What this task involves >> Within the data that follows, set down exactly the lines from the one containing "Theorem in_memory_delivers now" through the one containing "destruct (decide (SyncOperation.Type_ op = OpCreate", both ends included.
-- Material shown follows --
(* ===== verification/InMemory.v ===== *)
(** * The in-memory messenger of the tests (internal/sync/messenger.go)

    Engines registered with one messenger deliver their operations to each other
    by calls, without a transport.  The goroutines of a broadcast are run one
    after the other; every engine works on its own disk, the source file is read
    from the one of its engine.  [peerMapping] maps every registered id to
    itself and is never read. *)

From Stdlib Require Import Strings.Byte Strings.String.
From S2P Require Import Prelude GoStrings GoPath Clock Hashing Database DatabaseProps Filesystem Operation Messages Engine EngineProps EngineBehaviour.

Module InMemoryMessenger.

Record t : Type := mk { engines : gmap string Engine.t; peerMapping : gmap string string }.

Definition NewInMemoryMessenger : t := mk ∅ ∅.

Definition with_engines (x : gmap string Engine.t) (m : t) : t := mk x (peerMapping m).

Definition RegisterEngine (peerID : string) (engine : Engine.t) (m : t) : t :=
  mk (<[peerID := engine]> (engines m)) (<[peerID := peerID]> (peerMapping m)).

Definition RequestStateSync (peerID : string) : GoM t unit := mret tt.
Definition ConnectToPeer (peerID address : string) (port : Z) : GoM t unit := mret tt.

(** A goroutine at one engine: its error is dropped. *)
Definition deliver (act : GoM Engine.t unit) (e : Engine.t) : Engine.t := (act e).2.

(** The caller's operation is shared: the engine marks it as remote. *)
Definition SendFile (now : time) (peerID : string) (fileData : bytes) (metadata : SyncOperation.t) : GoM t SyncOperation.t := λ m,
  match engines m !! peerID with
  | None => (Ok metadata, m)
  | Some engine =>
      (Ok (SyncOperation.with_Source "remote" metadata),
       with_engines (<[peerID := deliver (Engine.HandleIncomingFile now fileData metadata) engine]> (engines m)) m)
  end.

(** A goroutine for every engine but the source's. *)
Definition to_others (source : string) (act : GoM Engine.t unit) (m : t) : t :=
  with_engines (map_imap (λ peerID e, Some (if decide (peerID = source) then e else deliver act e)) (engines m)) m.

(** The copies that are sent: none has the vector clock, the mode or the data. *)
Definition file_op (op : SyncOperation.t) : SyncOperation.t :=
  SyncOperation.mk (SyncOperation.ID op) (SyncOperation.Type_ op) (SyncOperation.Path op) None (SyncOperation.FileID op)
    (SyncOperation.Checksum op) (SyncOperation.Size op) (SyncOperation.Timestamp op) None (SyncOperation.PeerID op) "remote"
    (SyncOperation.Mtime op) None [] None None None None None None.
Definition delete_op (op : SyncOperation.t) : SyncOperation.t :=
  SyncOperation.mk (SyncOperation.ID op) (SyncOperation.Type_ op) (SyncOperation.Path op) None (SyncOperation.FileID op)
    "" 0 (SyncOperation.Timestamp op) None (SyncOperation.PeerID op) "remote" 0 None [] None None None None None None.
Definition rename_op (op : SyncOperation.t) : SyncOperation.t :=
  SyncOperation.mk (SyncOperation.ID op) (SyncOperation.Type_ op) (SyncOperation.Path op) (SyncOperation.FromPath op)
    (SyncOperation.FileID op) (SyncOperation.Checksum op) (SyncOperation.Size op) (SyncOperation.Timestamp op) None
    (SyncOperation.PeerID op) "remote" (SyncOperation.Mtime op) None [] None None None None None None.

(** The file is read through the disk of the source's engine. *)
Definition BroadcastOperation (now : time) (op : SyncOperation.t) : GoM t unit := λ m,
  let source := SyncOperation.PeerID op in
  let ty := SyncOperation.Type_ op in
  if decide (ty = OpCreate ∨ ty = OpUpdate) then
    match engines m !! source with
    | None => (Ok tt, m)
    | Some sourceEngine =>
        let '(r, sourceEngine) := Engine.on_fs (OS.ReadFile (Join2 (Engine.FolderPath sourceEngine) (SyncOperation.Path op))) sourceEngine in
        let m := with_engines (<[source := sourceEngine]> (engines m)) m in
        match r with
        | Ok fileData => (Ok tt, to_others source (Engine.HandleIncomingFile now fileData (file_op op)) m)
        | Err e => (Err e, m)
        | Panic w => (Panic w, m)
        end
    end
  else if decide (ty = OpDelete) then (Ok tt, to_others source (Engine.HandleIncomingFile now [] (delete_op op)) m)
  else if decide (ty = OpRename) then (Ok tt, to_others source (Engine.HandleIncomingRename now (rename_op op)) m)
  else (Ok tt, m).

End InMemoryMessenger.

Import InMemoryMessenger.

(** ** Properties *)

Lemma to_others_lookup source act m p :
  engines (to_others source act m) !! p = (λ e, if decide (p = source) then e else deliver act e) <$> engines m !! p.
Proof. cbn. rewrite map_lookup_imap. by destruct (engines m !! p). Qed.

(** In the test harness every registered engine but the source's gets every
    operation once, and the source's none: a created or updated file as it is on
    the source's disk when the broadcast runs, a deletion without data, a rename
    with both paths.  None carries the vector clock that the real messenger
    sends, so that the tests exercise the conflict resolution on empty clocks. *)
Theorem in_memory_delivers now op m src x :
  engines m !! SyncOperation.PeerID op = Some src → OS.faults (Engine.fs src) = [] →
  OS.look (Clean (Join2 (Engine.FolderPath src) (SyncOperation.Path op))) (Engine.fs src) = Some (OS.File x) →
  let '(r, m') := BroadcastOperation now op m in
  r = Ok tt ∧ engines m' !! SyncOperation.PeerID op = Some src ∧
  ∀ p e, p ≠ SyncOperation.PeerID op → engines m !! p = Some e →
    ∃ e', engines m' !! p = Some e' ∧
      (SyncOperation.Type_ op = OpCreate ∨ SyncOperation.Type_ op = OpUpdate →
        Engine.tasks e' = Engine.tasks e ++ [(OS.content x, file_op op)]) ∧
      (SyncOperation.Type_ op = OpDelete → Engine.tasks e' = Engine.tasks e ++ [([], delete_op op)]) ∧
      (SyncOperation.Type_ op = OpRename → e' = (Engine.HandleIncomingRename now (rename_op op) e).2) ∧
      SyncOperation.VectorClock (file_op op) = None.
Proof.
  intros Hsrc Hf Hx. unfold BroadcastOperation. rewrite Hsrc.
  assert (∀ data o e, Engine.tasks (deliver (Engine.HandleIncomingFile now data o) e) =
    Engine.tasks e ++ [(data, SyncOperation.with_Source "remote" o)]) as Htasks.
  { intros data o e. unfold deliver, Engine.HandleIncomingFile, gmodify. cbn. by destruct (negb _). }
  assert (∀ act, engines (to_others (SyncOperation.PeerID op) act m) !! SyncOperation.PeerID op = Some src) as Hself.
  { intros act. rewrite to_others_lookup, Hsrc. cbn. by rewrite decide_True. }
  assert (∀ act p e, p ≠ SyncOperation.PeerID op → engines m !! p = Some e →
    engines (to_others (SyncOperation.PeerID op) act m) !! p = Some (deliver act e)) as Hothers.
  { intros act p e Hp He. rewrite to_others_lookup, He. cbn. by rewrite decide_False. }
  destruct (decide (SyncOperation.Type_ op = OpCreate ∨ SyncOperation.Type_ op = OpUpdate)) as [Hty|Hty].
  - unfold Engine.on_fs. rewrite (ReadFile_fine _ _ x Hf Hx).
    assert (with_engines (<[SyncOperation.PeerID op := Engine.with_fs (Engine.fs src) src]> (engines m)) m = m) as ->.
    { destruct m as [es pm]. unfold with_engines. cbn in *. f_equal. apply insert_id. rewrite Hsrc. by destruct src. }
    split; [done|]. split; [apply Hself|]. intros p e Hp He. eexists. split; [by apply Hothers|].
    split_and!; [intros _; apply Htasks|..]; [| |done]; intros E; rewrite E in Hty; by destruct Hty.
  - destruct (decide (SyncOperation.Type_ op = OpDelete)) as [Hd|Hd]; [|destruct (decide (SyncOperation.Type_ op = OpRename)) as [Hr|Hr]].
    + split; [done|]. split; [apply Hself|]. intros p e Hp He. eexists. split; [by apply Hothers|].
      split_and!; [done|intros _; apply Htasks| |done]. by rewrite Hd.
    + split; [done|]. split; [apply Hself|]. intros p e Hp He. eexists. split; [by apply Hothers|].
      split_and!; [done|by rewrite Hr|done|done].
    + split; [done|]. split; [done|]. intros p e Hp He. by exists e.
Qed.

Lemma in_memory_delivers_witness :
  let m := RegisterEngine "B" (demo_engine "B" "old" DB.initSchema)
             (RegisterEngine "A" (demo_engine "A" "new" DB.initSchema) NewInMemoryMessenger) in
  let op := SyncOperation.with_VectorClock (Some (clock_of "A" 3)) (update_op 7 "a.txt" "f1" "c" 3 "A") in
  ∃ e', engines (BroadcastOperation 9 op m).2 !! "B"%string = Some e' ∧ Engine.tasks e' = [(to_bytes "new", file_op op)].
Proof.
  cbv zeta.
  pose proof (in_memory_delivers 9 (SyncOperation.with_VectorClock (Some (clock_of "A" 3)) (update_op 7 "a.txt" "f1" "c" 3 "A"))
    (RegisterEngine "B" (demo_engine "B" "old" DB.initSchema) (RegisterEngine "A" (demo_engine "A" "new" DB.initSchema) NewInMemoryMessenger))
    (demo_engine "A" "new" DB.initSchema) (demo_file "new") eq_refl eq_refl eq_refl) as H.
  destruct (BroadcastOperation _ _ _) as [r m']. destruct H as (_ & _ & H).
  destruct (H "B"%string _ ltac:(done) eq_refl) as (e' & He & Ht & _). exists e'. split; [exact He|]. apply Ht. by right.
Defined.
-- Material shown concluded --
Answer for the task >>
Theorem in_memory_delivers now op m src x :
  engines m !! SyncOperation.PeerID op = Some src → OS.faults (Engine.fs src) = [] →
  OS.look (Clean (Join2 (Engine.FolderPath src) (SyncOperation.Path op))) (Engine.fs src) = Some (OS.File x) →
  let '(r, m') := BroadcastOperation now op m in
  r = Ok tt ∧ engines m' !! SyncOperation.PeerID op = Some src ∧
  ∀ p e, p ≠ SyncOperation.PeerID op → engines m !! p = Some e →
    ∃ e', engines m' !! p = Some e' ∧
      (SyncOperation.Type_ op = OpCreate ∨ SyncOperation.Type_ op = OpUpdate →
        Engine.tasks e' = Engine.tasks e ++ [(OS.content x, file_op op)]) ∧
      (SyncOperation.Type_ op = OpDelete → Engine.tasks e' = Engine.tasks e ++ [([], delete_op op)]) ∧
      (SyncOperation.Type_ op = OpRename → e' = (Engine.HandleIncomingRename now (rename_op op) e).2) ∧
      SyncOperation.VectorClock (file_op op) = None.
Proof.
  intros Hsrc Hf Hx. unfold BroadcastOperation. rewrite Hsrc.
  assert (∀ data o e, Engine.tasks (deliver (Engine.HandleIncomingFile now data o) e) =
    Engine.tasks e ++ [(data, SyncOperation.with_Source "remote" o)]) as Htasks.
  { intros data o e. unfold deliver, Engine.HandleIncomingFile, gmodify. cbn. by destruct (negb _). }
  assert (∀ act, engines (to_others (SyncOperation.PeerID op) act m) !! SyncOperation.PeerID op = Some src) as Hself.
  { intros act. rewrite to_others_lookup, Hsrc. cbn. by rewrite decide_True. }
  assert (∀ act p e, p ≠ SyncOperation.PeerID op → engines m !! p = Some e →
    engines (to_others (SyncOperation.PeerID op) act m) !! p = Some (deliver act e)) as Hothers.
  { intros act p e Hp He. rewrite to_others_lookup, He. cbn. by rewrite decide_False. }
  destruct (decide (SyncOperation.Type_ op = OpCreate ∨ SyncOperation.Type_ op = OpUpdate)) as [Hty|Hty].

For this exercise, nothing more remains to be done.